Stop Targeting and Harassing BBC Journalists’ Families in Iran
(December 20, 2012) The Iranian Judiciary and Intelligence agencies must immediately stop harassing the family members of journalists working abroad and ensure that security forces put an end to extrajudicial mistreatment, intimidation, and official misconduct, the International Campaign for Human Rights in Iran said today.
In a news program aired on BBC Persian on Dec 18, 2012, Sadeq Saba, the director of BBC Persian, said that Iranian Intelligence Ministry agents have redoubled their harassment of employees’ families over the last two weeks, pressuring them to ask their relatives to stop working for the BBC.
“Targeting the family members of journalists is a brazen breach of international and domestic laws. The international community should not tolerate such actions and must hold the Iranian government accountable,” said the Campaign’s spokesperson Hadi Ghaemi.
Saba said the harassment began following a screening of documentary filmmaker Maziar Bahari’s Forced Confessions, which aired on BBC in early December 2012. In the two weeks since, Intelligence Ministry agents have contacted the family members of half a dozen BBC employees in several cities throughout Iran, summoning them to the Ministry of Intelligence offices in each city, Saba reported.
This new wave of harassment against BBC Persian reporters follows the same pattern of arrests and official intimidation the Campaign has documented previously, most recently in the lead-up to the Parliamentary elections in March 2012. This pattern includes the harassment of arrested journalists’ families, interrogation techniques aimed at extracting forced confessions, and targeting those who have any connections—perceived or real—to BBC Persian.
In addition to the arrests and interrogations of family members of journalists, Intelligence Ministry interrogators have also been harassing the spouses of prisoners of conscience.
Prisoner of conscience Abolfazl Ghadyani wrote a letter published December 11, 2012, describing an interrogator’s harassment of another prisoner’s family. “From the beginning of Dr.

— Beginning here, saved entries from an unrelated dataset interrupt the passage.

(** * Clustering study: the clustering core of the lessons

    A shallow embedding of the algorithmic core of the repository

    - [src/AdvancedLesson.tsx]: [calcDistance], [kMeans], [dbscan];
      the data sets ([generateCirclePoints], [DATASETS]), the chart
      helpers ([splitIntoClusters], [jitterPoint]) and the handlers of
      the playground ([handleRun], [toggleRunVisibility], [deleteRun],
      [visibleRuns]);
    - [src/IntroductoryLesson.tsx]: [mulberry32], [clamp], [runKMeans],
      [generatePoints], [evaluate]; the handlers of the exercise
      ([handlePointClick], [handleRefresh], [handleConfirm]);

    followed by the properties of that core.

    Conventions of the embedding.

    - A JavaScript [number] that holds a coordinate or a distance is a
      real number ([R]): the finite values, with exact arithmetic.
      Rounding, [NaN] and the infinities are not part of the model
      ([Infinity] as the initial "best distance" is [None]).
    - A [number] that holds an index, a count, a cluster id or the
      32-bit state of the generator is an integer ([Z] or [nat]).
    - A call either returns, throws, or is still running when a step
      budget is used up: type [outcome].  Only unbounded loops
      ([while]) take a budget.
    - Arrays are lists; [a[i]] is the lookup [a !! i], [a[i] = v] is
      [<[i:=v]> a].
    - The limits of an engine (the call stack, the number of arguments
      of a spread call such as [Math.min(...dists)], memory) are not
      part of the model.
    - The state of a component is the record of its [useState] values
      and refs; a handler takes the state of the render it was created
      in to the state of the next render. *)

From Stdlib Require Import Reals Lra Lia ZArith.
From stdpp Require Import base decidable option list strings gmap.

(** ** Outcomes of a call *)

Inductive outcome (A : Type) : Type :=
| Done (a : A)           (* the call returned [a] *)
| Thrown (msg : string)  (* the call threw, e.g. a TypeError *)
| Spinning.              (* the step budget ran out inside a loop *)
Arguments Done {A} a.
Arguments Thrown {A} msg.
Arguments Spinning {A}.

#[global] Instance outcome_ret : MRet outcome := λ A a, Done a.
#[global] Instance outcome_bind : MBind outcome := λ A B f m,
  match m with
  | Done a => f a
  | Thrown msg => Thrown msg
  | Spinning => Spinning
  end.

#[global] Instance Rle_decision : RelDecision Rle := Rle_dec.
#[global] Instance Rlt_decision : RelDecision Rlt := Rlt_dec.
#[global] Instance Req_decision : EqDecision R := Req_dec_T.

(** ** AdvancedLesson.tsx *)

Module Advanced.

Inductive NormKey : Set := L1 | L2 | Linf.

Record Point : Type := mkPoint { x : R; y : R }.
(** X4. The setters touch the package's slot only: every other key reads
    the same on the new chain as on the chain it was built from. *)
Theorem setters_keep_other_keys
        (ctx : Context) (s : mainContext) (x : string) (key : any) :
  key <> mainContextKey ->
  Value (SetMainContext ctx s) key = Value ctx key
  /\ Value (SetRequestID ctx x) key = Value ctx key.
Proof.
  intros N.
  assert (N' : mainContextKey <> key) by congruence.
  split.
  - unfold SetMainContext. apply Value_WithValue_other, N'.
  - unfold SetRequestID. apply Value_WithValue_other, N'.
Qed.

Lemma setters_keep_other_keys_witness :
  let ctx := valueCtx emptyCtx (stringVal "user") (stringVal "u1") in
  let s := {| RequestID := "abc"; IPAddress := "1.2.3.4" |} in
  stringVal "user" <> mainContextKey
  /\ Value (SetMainContext ctx s) (stringVal "user") = stringVal "u1"
  /\ Value (SetRequestID ctx "new-id") (stringVal "user") = stringVal "u1".
Proof.
  intros ctx s.
  assert (N : stringVal "user" <> mainContextKey) by discriminate.
  destruct (setters_keep_other_keys ctx s "new-id" (stringVal "user") N)
    as [E1 E2].
  split; [exact N |]. split; [rewrite E1 | rewrite E2]; reflexivity.
Defined.

(** X5. The innermost binding of the package's key decides the read: when
    it holds a value that is not a [mainContext], the read is the zero scope
    although a scope is bound beneath it, and a [SetRequestID] on top starts
    from the zero scope, so the IP address bound beneath is not carried
    over. *)
Theorem wrong_shape_masks_scope
        (ctx : Context) (s : mainContext) (v : any) (x : string) :
  snd (assertMainContext v) = false ->
  let masked := WithValue (SetMainContext ctx s) mainContextKey v in
  scopeBound masked = true
  /\ GetMainContext masked = {| RequestID := ""; IPAddress := "" |}
  /\ GetMainContext (SetRequestID masked x)
     = {| RequestID := x; IPAddress := "" |}.
Proof.
  intros H masked.
  assert (Z : GetMainContext masked = zeroMainContext)
    by (apply assert_GetMainContext, H).
  split; [simpl; apply orb_true_r |].
  split; [exact Z |].
  rewrite SetRequestID_unfold. unfold SetMainContext at 1.
  rewrite GetMainContext_bound, Z. reflexivity.
Qed.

Alireza Rajaee’s illegal detention, [the interrogator assigned to his case] has repeatedly harassed his family through different means and has put them under a variety of psychological and mental pressures, creating the worst conditions for a respectable and oppressed family,” Ghadyani writes in his letter. “Recently he has taken brazenness and meanness to a new level by telling Dr. Rajaee’s wife, ‘I will exile him to Borazjan or Rajaee Shahr Prison,’ and has outrageously asked her to divorce her husband.” The interrogator reportedly calls Rajaee’s wife several times per day.
Since 2009, BBC Persian, an important news source for millions of Iranians, has emerged as an alternative source of information and analysis besides the state-run media. It covers a variety of areas, including Iran’s domestic politics and its struggle with the international community. Iranian officials repeatedly cite BBC Persian’s reporting as evidence of a foreign plot to undermine the regime.